Steps to setup Apache Hadoop Cluster 2.0 with HDFS High Availability Feature

HDFS High Availability(HA) feature is to implement automatic failover process. As part of HA, we setup two master machines that are Active and stand-by name node. All namespace edits(meta data) are logged into shared edit logs (NFS Storage) which kept in common shared location. Active name node writes all the meta data into shared edit logs. Only active name has write access on shared NFS Storage which is called as single writer(fencing).

The Active Name Node is responsible for all client operations in the cluster, while the Standby is simply acting as a slave, maintaining enough state to provide a fast fail-over if necessary. Stand by name node has read-only access on shared edit logs which reads edit logs and applies to its own namespace.

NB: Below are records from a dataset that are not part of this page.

Lemma any_nth_true (mask : list bool) (i : nat) :
  nth_error mask i = Some true -> any mask = true.
Proof.
  revert i. induction mask as [| m mask IH]; intros [| i]; simpl;
    try discriminate.
  - intros H. inversion H. reflexivity.
  - intros H. rewrite (IH i H). apply orb_true_r.
Qed.

Lemma count_true_le (mask : list bool) : count_true mask <= length mask.
Proof.
  unfold count_true. induction mask as [| [|] mask IH]; simpl; lia.
Qed.

Lemma count_true_lt (mask : list bool) (i : nat) :
  nth_error mask i = Some false -> count_true mask < length mask.
Proof.
  revert i. induction mask as [| m mask IH]; intros [| i]; simpl;
    try discriminate.
  - intros H. inversion H. subst m.
    pose proof (count_true_le mask). unfold count_true in *. simpl. lia.
  - intros H. specialize (IH i H). unfold count_true in *.
    destruct m; simpl; lia.
Qed.

(** An entry the mask does not select is not written. *)
Lemma put_mask_keeps (xs : list R) (mask : list bool) (vals : list R)
  (i : nat) :
  nth_error mask i = Some false ->
  nth_error (put_mask xs mask vals) i = nth_error xs i.
Proof.
  revert mask vals i.
  induction xs as [| x xs IH]; intros [| m mask] vals [| i]; simpl;
    try discriminate; try reflexivity.
  - intros H. inversion H. reflexivity.
  - intros H. destruct m; [destruct vals |]; simpl; now apply IH.
Qed.

Section MoreSolarDiskFacts.

Variable rotation : vec3 -> R -> mat3.
Variable strict : bool.
Variable uninit_directions : nat -> nat -> R.
Variable uninit_xs uninit_ys : nat -> R.
Variable rng : nat -> R.

Lemma setitem_mask_keeps (xs : list R) (mask : list bool) (vals xs' : list R)
  (i : nat) :
  setitem_mask strict xs mask vals = Ok xs' ->
  nth_error mask i = Some false ->
  nth_error xs' i = nth_error xs i.
Proof.
  unfold setitem_mask.
  destruct (negb (length mask =? length xs)); [discriminate |].
  destruct strict.
  - destruct (length vals =? count_true mask).
    + intros H Hm. inversion H. now apply put_mask_keeps.
    + destruct vals as [| v [| w vals]]; try discriminate.
      intros H Hm. inversion H. now apply put_mask_keeps.
  - intros H Hm. inversion H. now apply put_mask_keeps.
Qed.

(** With a mask as long as the array the assignment can only fail in one
    way: the strict behaviour refusing the surplus of values. *)
Lemma setitem_mask_outcome (xs : list R) (mask : list bool) (vals : list R)
  (e : exn) :
  length mask = length xs ->
  setitem_mask strict xs mask vals = Raise e ->
  strict = true /\ e = ValueError.
Proof.
  intros Hl. unfold setitem_mask. rewrite Hl, Nat.eqb_refl. cbn [negb].
  destruct strict; [| discriminate].
  destruct (length vals =? count_true mask); [discriminate |].
  destruct vals as [| v [| w vals]]; try discriminate;
    intros H; inversion H; auto.
Qed.

(** The first round, whatever falls where: every entry is redrawn and the
    loop goes on with the mask of the points that fell outside. *)
Lemma rejection_loop_first_round (fuel : nat) (radius : R) (n : nat)
  (xs ys : list R) (pos : nat) :
  0 < n -> length xs = n -> length ys = n ->
  rejection_loop strict rng (S fuel) radius (ones n) xs ys pos
  = rejection_loop strict rng fuel radius
      (outside (fst (uniform rng (- radius) radius n pos))
               (fst (uniform rng (- radius) radius n (pos + n)))
               (radius ^ 2))
      (fst (uniform rng (- radius) radius n pos))
      (fst (uniform rng (- radius) radius n (pos + n)))
      (pos + n + n).
Proof.
  intros Hn Hx Hy.
  assert (Hany : any (ones n) = true) by (destruct n; [lia | reflexivity]).
  cbn [rejection_loop]. rewrite Hany, ones_length.
  rewrite (uniform_eta rng (- radius) radius n pos) at 1. cbv beta iota.
  rewrite (setitem_mask_ones strict xs _ n Hx (uniform_length rng _ _ n pos)).
  rewrite (uniform_eta rng (- radius) radius n (pos + n)) at 1. cbv beta iota.
  rewrite (setitem_mask_ones strict ys _ n Hy
             (uniform_length rng _ _ n (pos + n))).
  reflexivity.
Qed.

End MoreSolarDiskFacts.

Section RejectionFacts.

Variable strict : bool.
Variable rng : nat -> R.

(** The loop raises nothing but the [ValueError] of a refused assignment. *)
Lemma rejection_loop_raises (fuel : nat) (radius : R) :
  forall (mask : list bool) (xs ys : list R) (pos : nat) (e : exn) (p : nat),
  length mask = length xs -> length mask = length ys ->
  rejection_loop strict rng fuel radius mask xs ys pos = Some (Raise e, p) ->
  strict = true /\ e = ValueError.
Proof.
  induction fuel as [| fuel IH]; intros mask xs ys pos e p Lx Ly Hrun;
    cbn [rejection_loop] in Hrun; destruct (any mask); try discriminate.
  rewrite (uniform_eta rng (- radius) radius (length mask) pos) in Hrun.
  cbv beta iota in Hrun.
  destruct (setitem_mask strict xs mask _) as [xs1 | e1] eqn:Hsx.
  - rewrite (uniform_eta rng (- radius) radius (length mask)
               (pos + length mask)) in Hrun.
    cbv beta iota in Hrun.
    destruct (setitem_mask strict ys mask _) as [ys1 | e2] eqn:Hsy.
    + apply setitem_mask_length in Hsx. apply setitem_mask_length in Hsy.
      apply IH in Hrun; [exact Hrun | |].
      * rewrite outside_length; congruence.
      * rewrite outside_length; congruence.
    + inversion Hrun; subst e2. exact (setitem_mask_outcome _ _ _ _ _ Ly Hsy).
  - inversion Hrun; subst e1. exact (setitem_mask_outcome _ _ _ _ _ Lx Hsx).
Qed.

Zookeeper is the co-ordination system which monitors active and standby name node through heartbeat signal. Whenever active name node gets down, then zookeeper will automatically enable standby name node as active name node and inform to all the slave machines to connect to new active name node. This way, we can make sure that our system is available at all the time.

Let us see how we can setup HA feature as part of Apache Hadoop cluster 2.0.

We can set up the HA in two different ways:

Using the Quorum Journal Manager (QJM)
Using NFS for the shared storage

In this article, let us see, Steps to set up using the Quorum Journal Manager (QJM) to share and edit logs between the Active and Standby Name Nodes.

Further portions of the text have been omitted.